The taxonomy she is right to reject
Begin with the orthodoxy, because Mazzucato and I share a low opinion of it. Standard microeconomics sorts goods along two axes: rivalry (does my consumption diminish yours?) and excludability (can a non-payer be kept out?). The four boxes that result — private goods, public goods, club goods, common-pool resources — are then quietly converted from a description into an instruction. Private goods to the market, public goods to the state, common-pool resources to the community, and the role of government is confined to the boxes where the market is held to fail. The taxonomy, in other words, does not merely classify; it allocates institutional responsibility, and it does so as though the allocation were dictated by the physics of the good rather than chosen by anyone.

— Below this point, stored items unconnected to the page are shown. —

(** ** keeper/validator.go *)

Definition maxReferenceCount : Z := 2.
Definition initializeValidator (val : Validator) : GoM DistrState unit :=
  valBz ← liftM (ValStringToBytes (OperatorAddress val));
  _ ← modifyM (with_Historical <[(valBz, 0) := NewValidatorHistoricalRewards [] 1]>);
  _ ← modifyM (with_Current <[valBz := NewValidatorCurrentRewards [] 1]>);
  _ ← modifyM (with_Commission <[valBz := InitialValidatorAccumulatedCommission]>);
  modifyM (with_Outstanding <[valBz := []]>).
Definition incrementReferenceCount (valAddr : string) (period : Z) : GoM DistrState unit :=
  historical ← di_get (λ s, HistoricalRewards s !! (valAddr, period));
  let count := (ReferenceCount historical + 1) mod 2 ^ 32 in
  _ ← liftM (guard_err (maxReferenceCount <? count) "reference count should never exceed 2");
  modifyM (with_Historical <[(valAddr, period) := NewValidatorHistoricalRewards (CumulativeRewardRatio historical) count]>).
Definition decrementReferenceCount (valAddr : string) (period : Z) : GoM DistrState unit :=
  historical ← di_get (λ s, HistoricalRewards s !! (valAddr, period));
  _ ← liftM (guard_err (ReferenceCount historical =? 0) "cannot set negative reference count");
  let count := ReferenceCount historical - 1 in
  if count =? 0 then modifyM (with_Historical (delete (valAddr, period)))
  else modifyM (with_Historical <[(valAddr, period) := NewValidatorHistoricalRewards (CumulativeRewardRatio historical) count]>).
(** The rewards of a period in which the validator has no tokens go to the decimal
    pool. *)
Definition period_without_tokens (valBz : string) (rewards : DecCoins) : GoM DistrState DecCoins :=
  feePool ← di_get di_FeePool;
  outstanding ← GetValidatorOutstandingRewardsCoins valBz;
  pool ← liftM (DecCoins_Add (DecimalPool feePool) rewards);
  outstanding ← liftM (DecCoins_Sub outstanding rewards);
  _ ← modifyM (with_FeePool (mkFeePool pool (CommunityPool feePool)));
  _ ← modifyM (with_Outstanding <[valBz := outstanding]>);
  mret [].
Definition IncrementValidatorPeriod (val : Validator) : GoM DistrState Z :=
  valBz ← liftM (ValStringToBytes (OperatorAddress val));
  rewards ← readM (λ s, default (NewValidatorCurrentRewards [] 0) (CurrentRewards s !! valBz));
  current ← (if Int_IsZero (Tokens val) then period_without_tokens valBz (Rewards rewards)
             else liftM (t ← LegacyNewDecFromInt (Tokens val); DecCoins_QuoDecTruncate (Rewards rewards) t));
  let previous := wrap_uint64 (Period rewards - 1) in
  historical ← di_get (λ s, HistoricalRewards s !! (valBz, previous));
  let cumRewardRatio := CumulativeRewardRatio historical in
  _ ← decrementReferenceCount valBz previous;
  ratio ← liftM (DecCoins_Add cumRewardRatio current);
  _ ← modifyM (with_Historical <[(valBz, Period rewards) := NewValidatorHistoricalRewards ratio 1]>);
  _ ← modifyM (with_Current <[valBz := NewValidatorCurrentRewards [] (wrap_uint64 (Period rewards + 1))]>);
  mret (Period rewards).
Definition updateValidatorSlashFraction (h : Header) (valAddr : string) (fraction : Z) : GoM DistrState unit :=
  _ ← liftM (guard_err (Dec_GT fraction LegacyOneDec || Dec_IsNegative fraction) "fraction must be >=0 and <=1");
  val ← on_keepers (dk_Validator valAddr);
  val ← liftM (non_nil val);
  newPeriod ← IncrementValidatorPeriod val;
  _ ← incrementReferenceCount valAddr newPeriod;
  modifyM (with_SlashEvents <[(valAddr, wrap_uint64 (h_Height h), newPeriod) := NewValidatorSlashEvent newPeriod fraction]>).
(** ** keeper/vote.go *)

(** The option is one that the proposal offers. *)
Definition check_option (proposalID : Z) (proposal : Proposal) (option : WeightedVoteOption) : M unit :=
  _ ← match p_ProposalType proposal with
      | PROPOSAL_TYPE_OPTIMISTIC => liftM (guard_err (negb (bool_decide (wo_Option option = OptionNo))) ErrInvalidVote)
      | PROPOSAL_TYPE_MULTIPLE_CHOICE =>
          o ← readM (λ s, gs_ProposalVoteOptions s !! proposalID);
          match o with
          | None => errM ErrInvalidProposal
          | Some opts =>
              let text := match wo_Option option with
                          | OptionOne => Some (po_One opts) | OptionTwo => Some (po_Two opts)
                          | OptionThree => Some (po_Three opts) | OptionFour => Some (po_Four opts)
                          | _ => None
                          end in
              liftM (guard_err (bool_decide (text = Some "")) ErrInvalidVote)
          end
      | _ => mret tt
      end;
  liftM (guard_err (negb (ValidWeightedVoteOption option)) ErrInvalidVote).
Definition AddVote (proposalID : Z) (voterAddr : string) (options : list WeightedVoteOption) (metadata : string) : M unit :=
  proposal ← readM (λ s, gs_Proposals s !! proposalID);
  match proposal with
  | None => errM ErrInactiveProposal
  | Some proposal =>
      _ ← liftM (guard_err (negb (bool_decide (p_Status proposal = StatusVotingPeriod))) ErrInactiveProposal);
      _ ← liftM (assertMetadataLength metadata);
      _ ← liftM (assertVoteOptionsLen options);
      _ ← forM_ (check_option proposalID proposal) options;
      voterStrAddr ← liftM (BytesToString voterAddr);
      _ ← modifyM (with_Votes <[(proposalID, voterAddr) := NewVote proposalID voterStrAddr options metadata]>);
      join_errors ((λ h, AfterProposalVote h proposalID voterAddr) <$> ga_hooks)
  end.
Definition deleteVotes (proposalID : Z) : M unit := modifyM (with_Votes (filter (λ kv, kv.1.1 ≠ proposalID))).

(** ** keeper/proposal.go *)

Definition HasRoute (path : string) : bool := bool_decide (is_Some (ga_legacyRouter !! path)).
Definition GetRoute (path : string) : M (gContent → M unit) :=
  liftM (match ga_legacyRouter !! path with Some h => Ok h | None => Panic "route does not exist" end).
Definition LegacyContentFromMessage (content : option gContent) : outcome gContent :=
  match content with Some c => Ok c | None => Err ErrInvalidProposalContent end.
(** The handler of a legacy proposal is tried in a branch that is never written. *)
Definition try_handler (content : gContent) : M unit := λ s,
  match (handler ← GetRoute (ProposalRoute content); handler content) s with
  | (Ok _, _) => (Ok tt, s)
  | (Err _, _) => (Err ErrInvalidProposalContent, s)
  | (Panic p, _) => (Panic p, s)
  end.
Definition try_legacy_content (msg : gMsg) : M unit :=
  match as_ExecLegacyContent msg with
  | None => mret tt
  | Some (_, content) =>
      content ← liftM (LegacyContentFromMessage content);
      _ ← liftM (guard_err (negb (HasRoute (ProposalRoute content))) ErrNoProposalHandlerExists);
      try_handler content
  end.
(** One message of a new proposal; the accumulator is
    [currentMessagedBasedParams]. *)
Definition check_msg (several : bool) (proposalType : ProposalType) (current : option MessageBasedParams) (msg : gMsg)
    : M (option MessageBasedParams) :=
  messagedBasedParams ← readM (λ s, gs_MessageBasedParams s !! MsgTypeURL msg);
  current ← match messagedBasedParams with
            | None => mret current
            | Some params =>
                let current := default params current in
                isEqual ← liftM (MessageBasedParams_Equal current params);
                _ ← liftM (guard_err (several && negb isEqual) ErrInvalidProposalMsg);
                _ ← liftM (guard_err (negb (bool_decide (proposalType = PROPOSAL_TYPE_STANDARD))) ErrInvalidProposalType);
                mret (Some current)
            end;
  _ ← liftM (match Msg_ValidateBasic msg with Err _ => Err ErrInvalidProposalMsg | r => r end);
  signers ← liftM (GetMsgSigners msg);
  match signers with
  | [signer] =>
      govAcct ← GetGovernanceAccount;
      _ ← liftM (guard_err (negb (str_eq signer govAcct)) ErrInvalidSigner);
      _ ← liftM (match ga_CanInvoke (MsgTypeURL msg) with Err _ => Err ErrUnroutableProposalMsg | r => r end);
      _ ← try_legacy_content msg;
      mret current
  | _ => errM ErrInvalidSigner
  end.
Definition SubmitProposal (messages : list gMsg) (metadata title summary proposer : string) (proposalType : ProposalType)
    : M Proposal :=
  params ← gs_get gs_Params;
  proposerAddr ← liftM (BytesToString proposer);
  _ ← liftM (match proposalType with
             | PROPOSAL_TYPE_OPTIMISTIC =>
                 let authorized := gp_OptimisticAuthorizedAddresses params in
                 guard_err ((0 <? length authorized)%nat && negb (existsb (str_eq proposerAddr) authorized)) ErrInvalidProposer
             | PROPOSAL_TYPE_MULTIPLE_CHOICE => guard_err (0 <? length messages)%nat ErrInvalidProposalMsg
             | _ => Ok tt
             end);
  _ ← foldM (check_msg (1 <? length messages)%nat proposalType) None messages;
  proposalID ← readM gs_ProposalID;
  _ ← modifyM (with_ProposalID (wrap_uint64 (proposalID + 1)));
  submitTime ← Time;
  maxDepositPeriod ← deref (gp_MaxDepositPeriod params);
  let depositEndTime := submitTime + maxDepositPeriod in
  let proposal := NewProposal messages proposalID submitTime depositEndTime metadata title summary proposerAddr proposalType in
  _ ← modifyM (with_Proposals <[proposalID := proposal]>);
  _ ← modifyM (with_Inactive ({[ (depositEndTime, proposalID) ]} ∪.));
  _ ← join_errors ((λ h, AfterProposalSubmission h proposalID) <$> ga_hooks);
  mret proposal.

Definition DeleteProposal (proposalID : Z) : M unit :=
  proposal ← gs_get (λ s, gs_Proposals s !! proposalID);
  _ ← match p_DepositEndTime proposal with
      | Some t => modifyM (with_Inactive (.∖ {[ (t, proposalID) ]}))
      | None => mret tt
      end;
  _ ← match p_VotingEndTime proposal with
      | Some t => modifyM (with_Active (.∖ {[ (t, proposalID) ]}))
      | None => mret tt
      end;
  modifyM (with_Proposals (delete proposalID)).

(** [time.Time.Sub] saturates; [time.Duration.Round] rounds halves away from zero. *)
Definition Time_Sub (t u : Z) : Z := Z.max (- 2 ^ 63) (Z.min (2 ^ 63 - 1) (t - u)).
Definition Duration_Round (d m : Z) : Z :=
  if m <=? 0 then d
  else
    let r := Z.rem d m in
    if d <? 0 then
      let r := - r in
      if 2 * r <? m then d + r
      else let d1 := wrap_int64 (d - m + r) in if d1 <? d then d1 else - 2 ^ 63
    else if 2 * r <? m then d - r
    else let d1 := wrap_int64 (d + m - r) in if d <? d1 then d1 else 2 ^ 63 - 1.
Definition Second : Z := 10 ^ 9.
(** The product is a float64; it fits an int64 for a rate of at most one. *)
Definition max_cancel_period (votingStart votingEnd rate : Z) : Z :=
  Duration_Round (float_trunc (float_mul (float_of_Z (Time_Sub votingEnd votingStart)) (Dec_MustFloat64 rate))) Second.
Definition check_cancel_time (params : GovParams) (proposal : Proposal) : M unit :=
  match p_VotingEndTime proposal with
  | None => mret tt
  | Some votingEnd =>
      currentTime ← Time;
      maxCancelPeriodRate ← liftM (LegacyMustNewDecFromStr (gp_ProposalCancelMaxPeriod params));
      votingStart ← deref (p_VotingStartTime proposal);
      let maxCancelPeriod := max_cancel_period votingStart votingEnd maxCancelPeriodRate in
      if votingEnd <? currentTime then errM ErrVotingPeriodEnded
      else liftM (guard_err (votingEnd - maxCancelPeriod <? currentTime) ErrTooLateToCancel)
  end.
Definition CancelProposal (proposalID : Z) (proposer : string) : M unit :=
  proposal ← readM (λ s, gs_Proposals s !! proposalID);
  match proposal with
  | None => errM ErrInvalidProposal
  | Some proposal =>
      params ← gs_get gs_Params;
      _ ← liftM (guard_err (str_eq (p_Proposer proposal) "") ErrInvalidProposal);
      _ ← liftM (guard_err (negb (str_eq (p_Proposer proposal) proposer)) ErrInvalidProposer);
      _ ← liftM (guard_err (negb (is_open proposal)) ErrInvalidProposal);
      _ ← check_cancel_time params proposal;
      _ ← ChargeDeposit (p_Id proposal) (gp_ProposalCancelDest params) (gp_ProposalCancelRatio params);
      _ ← (if decide (p_VotingStartTime proposal = None) then mret tt else deleteVotes (p_Id proposal));
      DeleteProposal (p_Id proposal)
  end.
End GovKeeper.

Mazzucato’s complaint, developed in her 2024 article in the Journal of Economic Policy Reform and now carried into the book, is that this framework casts the state as a perpetual repairman, summoned only when markets break. She wants government to set objectives rather than patch failures — to shape markets rather than fix them. Public goods, she says, should be seen “not as corrections of market failures but as common objectives.” The defining question should no longer be “is it possible to exclude those who do not pay?” but, borrowing from Barry Bozeman, “have those public values endorsed by society been provided or guaranteed?”
I have no quarrel with the diagnosis. The taxonomy is a poor master. The difficulty is with the cure, and the difficulty is this: Mazzucato has replaced a question that at least had an answer with one that does not. “Is it excludable?” is a question about the good. “Does it serve public value?” is a question about our values. Neither tells you who should own the reservoir. The first is too narrow; the second is not, properly speaking, an answer at all. It is a restatement of the aspiration in more agreeable vocabulary.

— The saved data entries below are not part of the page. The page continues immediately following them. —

(** *** The tally takes the votes away *)

Definition votes_taken id s s' : Prop := ∃ V, core_of s' = core_of (with_Votes (λ _, V) s) ∧ emptied id (gs_Votes s) V.
Lemma quiet_validators : frame same_core getCurrentValidators.
Proof. unfold getCurrentValidators. frame. Qed.
Lemma quiet_count_vote c kv : frame same_core (count_vote c kv).
Proof. unfold count_vote. frame. Qed.
Lemma quiet_standard p power bonded results params : frame (same_core (S := S)) (tallyStandard p power bonded results params).
Proof. unfold tallyStandard. frame. Qed.
#[local] Hint Resolve quiet_validators quiet_count_vote quiet_standard : frame.
Lemma wlp_delete_votes id (l : list (string * Vote)) s :
  wlp (forM_ (λ kv : string * Vote, modifyM (with_Votes (delete (id, kv.1)))) l)
    (λ _ s', ∃ V, core_of s' = core_of (with_Votes (λ _, V) s) ∧ removes id l.*1 (gs_Votes s) V) s.
Proof.
  revert s. induction l as [|kv l IH]; intros s; [apply wlp_ret; exists (gs_Votes s); split; [done|apply removes_nil]|]. cbn [forM_].
  apply wlp_bind, wlp_modifyM. wlp_call ltac:(apply IH). intros _ s2 (V & E & HR). exists V. split; [done|]. by apply removes_cons.
Qed.
Lemma wlp_calculate id validators s : wlp (defaultCalculateVoteResultsAndVotingPower id validators) (λ _ s', votes_taken id s s') s.
Proof.
  unfold defaultCalculateVoteResultsAndVotingPower. apply wlp_bind, wlp_readM, wlp_bind.
  wlp_call ltac:(apply wlp_core, frame_foldM; [apply _|intros; frame]). intros c s1 E1. apply wlp_bind.
  wlp_call ltac:(apply wlp_delete_votes). intros _ s2 (V & E2 & HR). apply wlp_liftM. intros r _.
  exists V. autorewrite with gov_core in *. rewrite (core_Votes s1), E1 in HR. rewrite E1 in E2. split; [done|]. by apply removes_emptied.
Qed.
Lemma wlp_Tally p s : wlp (Tally p) (λ _ s', votes_taken (p_Id p) s s') s.
Proof.
  unfold Tally. apply wlp_bind. wlp_call ltac:(apply wlp_core; frame). intros validators s1 E1. apply wlp_bind.
  wlp_call ltac:(apply wlp_calculate). intros [power results] s2 (V & E2 & HV).
  assert (votes_taken (p_Id p) s s2) as Hvt.
  { exists V. autorewrite with gov_core in *. rewrite (core_Votes s1), E1 in HV. by rewrite E1 in E2. }
  eapply wlp_mono; [apply wlp_core; frame|]. cbn. intros r s3 E3. unfold votes_taken. by rewrite E3.
Qed.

The properties of a good do not decide its publicness — institutions do
Here is where my own view parts company with both the orthodoxy and its heterodox critic. I have argued, in work on the foundations of economic commodities and at greater length in my book on wealth creation and the social division of labour, that an economic good is best conceived through its properties — as a direct or indirect bearer of use value, which sorts the economic world into consumption goods and the intermediary inputs that serve them. That is a property-based conception, and I stand by it. But — and this is the crucial step — the properties that make something a good are emphatically not the properties that make it a private or a collective good. Publicness is not a physical attribute. It is an institutional status, conferred upon a good by the legal and political arrangements of a society, and revisable by those same arrangements.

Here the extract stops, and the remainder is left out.